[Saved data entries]
────────

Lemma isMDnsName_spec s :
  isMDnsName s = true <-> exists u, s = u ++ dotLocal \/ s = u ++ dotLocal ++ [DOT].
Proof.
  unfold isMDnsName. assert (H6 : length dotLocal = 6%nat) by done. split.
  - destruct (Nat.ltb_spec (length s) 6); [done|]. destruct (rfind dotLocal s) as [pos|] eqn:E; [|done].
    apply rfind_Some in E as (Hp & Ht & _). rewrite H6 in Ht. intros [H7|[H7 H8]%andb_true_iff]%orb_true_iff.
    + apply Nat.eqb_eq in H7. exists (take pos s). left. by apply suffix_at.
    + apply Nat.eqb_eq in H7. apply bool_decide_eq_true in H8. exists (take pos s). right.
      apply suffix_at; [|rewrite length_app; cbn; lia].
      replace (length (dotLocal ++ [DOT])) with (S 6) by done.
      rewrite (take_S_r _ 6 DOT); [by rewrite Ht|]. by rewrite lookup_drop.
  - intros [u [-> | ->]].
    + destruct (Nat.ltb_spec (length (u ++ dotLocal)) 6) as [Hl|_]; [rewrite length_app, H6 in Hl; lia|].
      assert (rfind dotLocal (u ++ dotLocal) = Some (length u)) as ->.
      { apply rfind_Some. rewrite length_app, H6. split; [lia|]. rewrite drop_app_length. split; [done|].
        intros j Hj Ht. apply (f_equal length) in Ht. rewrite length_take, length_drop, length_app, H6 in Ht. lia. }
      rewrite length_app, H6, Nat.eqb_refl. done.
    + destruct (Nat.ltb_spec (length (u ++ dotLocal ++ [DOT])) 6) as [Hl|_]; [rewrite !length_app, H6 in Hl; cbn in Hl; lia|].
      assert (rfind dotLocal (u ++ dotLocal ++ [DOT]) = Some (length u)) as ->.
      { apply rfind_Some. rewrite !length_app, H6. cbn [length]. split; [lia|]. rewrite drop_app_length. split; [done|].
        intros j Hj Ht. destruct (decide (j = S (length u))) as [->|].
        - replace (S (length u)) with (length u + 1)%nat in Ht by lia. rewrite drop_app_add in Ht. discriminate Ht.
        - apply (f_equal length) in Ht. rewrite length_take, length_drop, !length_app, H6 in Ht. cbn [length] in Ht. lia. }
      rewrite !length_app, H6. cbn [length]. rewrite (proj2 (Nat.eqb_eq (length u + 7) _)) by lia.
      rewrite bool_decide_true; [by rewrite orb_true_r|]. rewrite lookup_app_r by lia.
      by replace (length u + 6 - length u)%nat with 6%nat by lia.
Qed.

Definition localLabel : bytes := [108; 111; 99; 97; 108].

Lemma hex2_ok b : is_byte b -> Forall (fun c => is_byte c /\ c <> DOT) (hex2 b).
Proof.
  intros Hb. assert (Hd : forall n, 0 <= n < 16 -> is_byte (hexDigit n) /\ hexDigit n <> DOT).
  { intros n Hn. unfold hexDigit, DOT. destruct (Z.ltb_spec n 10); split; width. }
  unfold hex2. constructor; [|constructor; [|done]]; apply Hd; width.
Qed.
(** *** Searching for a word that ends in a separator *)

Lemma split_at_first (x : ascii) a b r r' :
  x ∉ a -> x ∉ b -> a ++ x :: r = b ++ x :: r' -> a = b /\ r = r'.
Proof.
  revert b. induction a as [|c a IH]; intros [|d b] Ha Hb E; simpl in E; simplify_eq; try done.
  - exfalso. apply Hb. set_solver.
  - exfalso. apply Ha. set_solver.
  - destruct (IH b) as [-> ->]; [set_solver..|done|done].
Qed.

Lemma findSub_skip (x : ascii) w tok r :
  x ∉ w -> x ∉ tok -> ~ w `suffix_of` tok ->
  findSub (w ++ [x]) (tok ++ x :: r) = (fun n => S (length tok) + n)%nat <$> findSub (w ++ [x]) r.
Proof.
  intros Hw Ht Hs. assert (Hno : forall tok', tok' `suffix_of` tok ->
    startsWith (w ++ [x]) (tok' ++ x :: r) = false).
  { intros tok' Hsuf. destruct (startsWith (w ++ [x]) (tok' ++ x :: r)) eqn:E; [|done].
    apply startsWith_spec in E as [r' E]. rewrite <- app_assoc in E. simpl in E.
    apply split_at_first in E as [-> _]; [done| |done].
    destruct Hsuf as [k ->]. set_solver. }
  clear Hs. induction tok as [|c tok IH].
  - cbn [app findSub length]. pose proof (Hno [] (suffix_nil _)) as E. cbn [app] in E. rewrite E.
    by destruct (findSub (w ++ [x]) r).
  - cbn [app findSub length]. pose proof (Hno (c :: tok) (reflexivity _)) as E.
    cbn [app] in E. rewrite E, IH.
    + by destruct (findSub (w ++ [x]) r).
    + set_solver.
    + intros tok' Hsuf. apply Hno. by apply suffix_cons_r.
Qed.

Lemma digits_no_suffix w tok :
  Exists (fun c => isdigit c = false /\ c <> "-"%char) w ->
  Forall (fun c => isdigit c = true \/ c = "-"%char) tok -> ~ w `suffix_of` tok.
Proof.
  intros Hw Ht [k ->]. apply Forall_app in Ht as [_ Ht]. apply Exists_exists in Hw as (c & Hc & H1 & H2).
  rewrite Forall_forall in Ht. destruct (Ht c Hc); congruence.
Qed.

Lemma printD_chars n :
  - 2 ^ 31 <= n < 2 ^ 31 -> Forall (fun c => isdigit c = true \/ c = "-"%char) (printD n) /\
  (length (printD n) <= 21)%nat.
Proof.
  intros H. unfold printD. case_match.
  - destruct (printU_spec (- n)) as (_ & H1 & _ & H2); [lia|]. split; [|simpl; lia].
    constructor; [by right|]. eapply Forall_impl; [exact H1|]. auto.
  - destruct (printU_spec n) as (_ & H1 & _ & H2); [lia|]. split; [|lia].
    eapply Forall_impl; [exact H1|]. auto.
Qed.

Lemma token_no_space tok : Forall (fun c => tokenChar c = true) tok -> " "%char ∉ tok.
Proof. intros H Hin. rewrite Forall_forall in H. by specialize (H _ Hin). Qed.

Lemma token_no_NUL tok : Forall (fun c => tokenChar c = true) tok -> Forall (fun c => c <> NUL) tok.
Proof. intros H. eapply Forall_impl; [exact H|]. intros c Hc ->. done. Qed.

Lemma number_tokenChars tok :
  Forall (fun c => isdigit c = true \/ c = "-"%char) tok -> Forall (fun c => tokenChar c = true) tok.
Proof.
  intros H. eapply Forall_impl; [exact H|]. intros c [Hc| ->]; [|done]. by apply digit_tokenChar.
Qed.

────────

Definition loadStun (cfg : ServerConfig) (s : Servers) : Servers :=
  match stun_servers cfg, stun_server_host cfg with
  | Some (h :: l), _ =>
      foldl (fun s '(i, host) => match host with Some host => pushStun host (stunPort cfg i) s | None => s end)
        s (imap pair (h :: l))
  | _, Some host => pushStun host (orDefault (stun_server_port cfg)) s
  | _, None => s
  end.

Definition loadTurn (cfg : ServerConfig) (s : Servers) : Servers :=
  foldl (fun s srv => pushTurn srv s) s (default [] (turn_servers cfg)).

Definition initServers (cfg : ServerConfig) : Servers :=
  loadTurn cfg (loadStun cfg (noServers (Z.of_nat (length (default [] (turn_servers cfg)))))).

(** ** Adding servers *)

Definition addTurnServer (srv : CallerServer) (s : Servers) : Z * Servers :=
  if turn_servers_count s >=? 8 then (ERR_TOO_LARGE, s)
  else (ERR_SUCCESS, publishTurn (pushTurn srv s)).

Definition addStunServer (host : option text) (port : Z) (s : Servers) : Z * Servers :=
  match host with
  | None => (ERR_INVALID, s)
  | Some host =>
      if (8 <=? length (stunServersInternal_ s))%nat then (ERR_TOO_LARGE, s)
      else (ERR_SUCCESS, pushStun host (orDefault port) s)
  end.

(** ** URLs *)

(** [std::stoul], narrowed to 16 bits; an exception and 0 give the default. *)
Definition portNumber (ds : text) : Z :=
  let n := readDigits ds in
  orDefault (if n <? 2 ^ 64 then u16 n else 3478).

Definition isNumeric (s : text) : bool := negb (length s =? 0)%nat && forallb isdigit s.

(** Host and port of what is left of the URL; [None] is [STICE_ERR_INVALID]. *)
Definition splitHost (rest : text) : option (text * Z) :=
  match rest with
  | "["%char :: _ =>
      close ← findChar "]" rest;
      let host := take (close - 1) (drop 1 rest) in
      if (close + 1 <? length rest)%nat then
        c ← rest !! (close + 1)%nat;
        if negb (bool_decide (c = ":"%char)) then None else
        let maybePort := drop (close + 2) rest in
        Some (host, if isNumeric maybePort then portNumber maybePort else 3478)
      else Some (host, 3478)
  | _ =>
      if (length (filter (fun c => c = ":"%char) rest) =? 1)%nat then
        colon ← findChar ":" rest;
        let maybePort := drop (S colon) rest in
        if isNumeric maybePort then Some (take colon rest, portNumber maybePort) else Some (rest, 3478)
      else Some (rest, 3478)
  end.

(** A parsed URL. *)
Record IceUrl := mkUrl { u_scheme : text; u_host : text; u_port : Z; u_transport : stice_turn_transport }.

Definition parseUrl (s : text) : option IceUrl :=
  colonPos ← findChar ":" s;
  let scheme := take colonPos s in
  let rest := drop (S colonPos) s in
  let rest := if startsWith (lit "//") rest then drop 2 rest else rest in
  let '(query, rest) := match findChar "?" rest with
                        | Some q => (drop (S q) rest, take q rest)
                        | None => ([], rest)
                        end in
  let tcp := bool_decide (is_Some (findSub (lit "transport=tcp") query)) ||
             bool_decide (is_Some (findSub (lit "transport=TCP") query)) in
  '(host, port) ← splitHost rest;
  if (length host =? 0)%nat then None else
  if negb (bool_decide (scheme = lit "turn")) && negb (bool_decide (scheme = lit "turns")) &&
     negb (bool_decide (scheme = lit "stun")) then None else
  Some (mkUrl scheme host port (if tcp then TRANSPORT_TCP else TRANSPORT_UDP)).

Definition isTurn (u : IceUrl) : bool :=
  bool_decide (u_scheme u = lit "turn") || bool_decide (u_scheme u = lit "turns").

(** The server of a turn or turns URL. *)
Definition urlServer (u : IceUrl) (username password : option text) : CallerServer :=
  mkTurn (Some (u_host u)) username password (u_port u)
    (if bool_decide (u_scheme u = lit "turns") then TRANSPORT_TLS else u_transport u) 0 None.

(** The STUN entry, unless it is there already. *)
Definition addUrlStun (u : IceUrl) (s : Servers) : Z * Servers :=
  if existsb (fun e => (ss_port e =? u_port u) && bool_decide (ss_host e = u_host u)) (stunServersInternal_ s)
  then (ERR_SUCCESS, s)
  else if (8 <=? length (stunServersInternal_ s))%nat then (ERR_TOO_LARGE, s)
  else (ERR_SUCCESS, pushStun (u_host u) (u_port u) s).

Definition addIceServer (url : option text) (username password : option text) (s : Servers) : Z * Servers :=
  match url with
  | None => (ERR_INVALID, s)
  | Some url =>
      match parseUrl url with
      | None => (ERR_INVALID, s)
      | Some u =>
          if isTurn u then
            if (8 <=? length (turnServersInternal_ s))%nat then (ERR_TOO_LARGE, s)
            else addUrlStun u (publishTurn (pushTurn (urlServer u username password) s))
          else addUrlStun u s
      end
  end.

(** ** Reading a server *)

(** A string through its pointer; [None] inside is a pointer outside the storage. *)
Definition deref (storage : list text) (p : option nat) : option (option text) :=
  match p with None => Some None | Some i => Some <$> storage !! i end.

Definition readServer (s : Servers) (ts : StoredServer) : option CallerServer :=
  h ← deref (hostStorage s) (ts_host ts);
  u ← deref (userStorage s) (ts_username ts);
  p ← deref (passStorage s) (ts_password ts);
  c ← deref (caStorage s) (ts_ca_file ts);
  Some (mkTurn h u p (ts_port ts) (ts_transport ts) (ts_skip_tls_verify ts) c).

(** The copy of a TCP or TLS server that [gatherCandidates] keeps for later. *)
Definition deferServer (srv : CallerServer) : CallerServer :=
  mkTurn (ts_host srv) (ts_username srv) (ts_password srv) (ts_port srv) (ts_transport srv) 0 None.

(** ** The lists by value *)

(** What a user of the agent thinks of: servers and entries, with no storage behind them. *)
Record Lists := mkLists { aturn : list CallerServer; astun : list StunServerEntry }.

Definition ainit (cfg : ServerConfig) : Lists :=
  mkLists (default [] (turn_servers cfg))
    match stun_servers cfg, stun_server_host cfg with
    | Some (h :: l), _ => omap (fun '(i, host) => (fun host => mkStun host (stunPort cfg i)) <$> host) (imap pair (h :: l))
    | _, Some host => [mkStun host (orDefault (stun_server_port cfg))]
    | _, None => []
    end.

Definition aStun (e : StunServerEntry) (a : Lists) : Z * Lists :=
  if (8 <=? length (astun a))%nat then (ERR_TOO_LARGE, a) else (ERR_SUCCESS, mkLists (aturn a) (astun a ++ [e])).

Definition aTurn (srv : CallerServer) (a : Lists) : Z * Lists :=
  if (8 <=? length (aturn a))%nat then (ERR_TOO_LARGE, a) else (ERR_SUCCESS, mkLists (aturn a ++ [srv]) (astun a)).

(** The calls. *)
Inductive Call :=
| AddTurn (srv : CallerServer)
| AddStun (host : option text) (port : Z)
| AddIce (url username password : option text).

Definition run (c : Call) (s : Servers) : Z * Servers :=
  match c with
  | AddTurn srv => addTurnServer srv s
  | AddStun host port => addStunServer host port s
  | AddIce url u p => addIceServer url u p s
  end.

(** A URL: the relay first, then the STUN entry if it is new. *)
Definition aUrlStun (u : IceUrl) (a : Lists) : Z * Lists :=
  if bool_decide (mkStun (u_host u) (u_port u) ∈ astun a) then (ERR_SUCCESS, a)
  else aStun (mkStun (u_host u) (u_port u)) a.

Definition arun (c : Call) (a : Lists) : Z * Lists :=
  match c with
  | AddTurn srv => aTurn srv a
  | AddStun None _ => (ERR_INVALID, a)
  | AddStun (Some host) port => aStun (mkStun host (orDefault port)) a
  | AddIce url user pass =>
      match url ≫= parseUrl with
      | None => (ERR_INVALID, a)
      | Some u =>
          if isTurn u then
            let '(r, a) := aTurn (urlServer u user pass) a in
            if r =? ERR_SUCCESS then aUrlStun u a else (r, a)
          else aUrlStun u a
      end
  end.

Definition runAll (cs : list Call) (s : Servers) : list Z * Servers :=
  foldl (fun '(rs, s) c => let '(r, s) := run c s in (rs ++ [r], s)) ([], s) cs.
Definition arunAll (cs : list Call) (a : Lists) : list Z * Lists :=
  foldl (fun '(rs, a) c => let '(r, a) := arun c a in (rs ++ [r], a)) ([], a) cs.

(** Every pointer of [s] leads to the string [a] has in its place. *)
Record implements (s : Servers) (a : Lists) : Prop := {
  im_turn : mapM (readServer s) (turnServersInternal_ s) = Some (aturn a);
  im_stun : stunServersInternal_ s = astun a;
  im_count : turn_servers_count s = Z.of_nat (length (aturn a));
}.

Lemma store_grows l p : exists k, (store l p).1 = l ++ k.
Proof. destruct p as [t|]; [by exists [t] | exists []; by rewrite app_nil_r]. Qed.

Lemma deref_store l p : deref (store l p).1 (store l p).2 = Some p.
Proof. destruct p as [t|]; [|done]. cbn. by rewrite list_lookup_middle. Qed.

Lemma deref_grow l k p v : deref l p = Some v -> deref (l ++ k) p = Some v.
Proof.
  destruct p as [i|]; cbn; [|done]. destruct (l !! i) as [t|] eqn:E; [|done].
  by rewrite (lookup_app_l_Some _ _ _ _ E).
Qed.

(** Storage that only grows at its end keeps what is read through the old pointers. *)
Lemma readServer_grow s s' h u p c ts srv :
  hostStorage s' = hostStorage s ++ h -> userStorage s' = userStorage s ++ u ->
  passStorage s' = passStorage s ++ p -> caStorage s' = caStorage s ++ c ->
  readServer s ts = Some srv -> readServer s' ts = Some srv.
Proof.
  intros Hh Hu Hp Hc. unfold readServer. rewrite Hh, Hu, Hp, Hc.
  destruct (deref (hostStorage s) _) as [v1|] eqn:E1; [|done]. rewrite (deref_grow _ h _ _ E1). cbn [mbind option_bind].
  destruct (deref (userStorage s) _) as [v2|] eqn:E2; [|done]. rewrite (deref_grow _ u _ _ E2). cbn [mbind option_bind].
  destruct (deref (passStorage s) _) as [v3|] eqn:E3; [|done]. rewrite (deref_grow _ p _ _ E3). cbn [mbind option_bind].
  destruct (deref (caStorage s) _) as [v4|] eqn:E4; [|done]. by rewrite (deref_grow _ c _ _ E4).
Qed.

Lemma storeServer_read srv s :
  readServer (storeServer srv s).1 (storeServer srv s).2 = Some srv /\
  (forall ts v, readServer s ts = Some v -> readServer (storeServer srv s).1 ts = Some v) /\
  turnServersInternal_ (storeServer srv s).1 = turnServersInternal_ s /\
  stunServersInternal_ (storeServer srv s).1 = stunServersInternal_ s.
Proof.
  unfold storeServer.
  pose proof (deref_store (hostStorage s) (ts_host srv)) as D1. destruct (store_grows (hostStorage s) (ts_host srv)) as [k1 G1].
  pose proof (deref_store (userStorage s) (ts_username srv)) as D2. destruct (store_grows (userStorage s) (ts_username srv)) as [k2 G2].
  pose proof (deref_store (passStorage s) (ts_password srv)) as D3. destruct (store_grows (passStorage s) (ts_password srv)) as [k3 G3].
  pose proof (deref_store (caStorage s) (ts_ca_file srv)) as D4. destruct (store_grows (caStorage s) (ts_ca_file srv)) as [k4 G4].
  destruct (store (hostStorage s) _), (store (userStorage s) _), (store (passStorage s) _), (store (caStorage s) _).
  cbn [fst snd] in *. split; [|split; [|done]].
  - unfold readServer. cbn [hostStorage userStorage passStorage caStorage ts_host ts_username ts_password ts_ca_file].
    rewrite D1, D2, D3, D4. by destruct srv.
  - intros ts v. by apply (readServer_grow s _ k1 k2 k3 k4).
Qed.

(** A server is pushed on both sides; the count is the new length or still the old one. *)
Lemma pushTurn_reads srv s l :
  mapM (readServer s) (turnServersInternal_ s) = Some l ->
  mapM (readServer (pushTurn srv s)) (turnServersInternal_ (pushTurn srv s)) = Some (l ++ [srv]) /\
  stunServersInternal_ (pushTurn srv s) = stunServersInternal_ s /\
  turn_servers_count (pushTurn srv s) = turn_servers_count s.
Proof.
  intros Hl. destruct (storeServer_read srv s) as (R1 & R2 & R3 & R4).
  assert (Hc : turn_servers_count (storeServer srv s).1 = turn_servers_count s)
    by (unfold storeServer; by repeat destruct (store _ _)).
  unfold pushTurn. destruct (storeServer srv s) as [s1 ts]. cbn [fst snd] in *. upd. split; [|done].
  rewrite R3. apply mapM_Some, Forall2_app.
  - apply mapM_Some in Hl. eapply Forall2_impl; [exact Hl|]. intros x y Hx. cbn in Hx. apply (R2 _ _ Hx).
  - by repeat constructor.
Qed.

────────

PROMPT: Above are the records; print exactly the lines from the line with "let rest := drop (S colonPos) s in" to the line with "if (length host =? 0)%nat then None else", including both, and nothing else.

WRITTEN RESPONSE:
  let rest := drop (S colonPos) s in
  let rest := if startsWith (lit "//") rest then drop 2 rest else rest in
  let '(query, rest) := match findChar "?" rest with
                        | Some q => (drop (S q) rest, take q rest)
                        | None => ([], rest)
                        end in
  let tcp := bool_decide (is_Some (findSub (lit "transport=tcp") query)) ||
             bool_decide (is_Some (findSub (lit "transport=TCP") query)) in
  '(host, port) ← splitHost rest;
  if (length host =? 0)%nat then None else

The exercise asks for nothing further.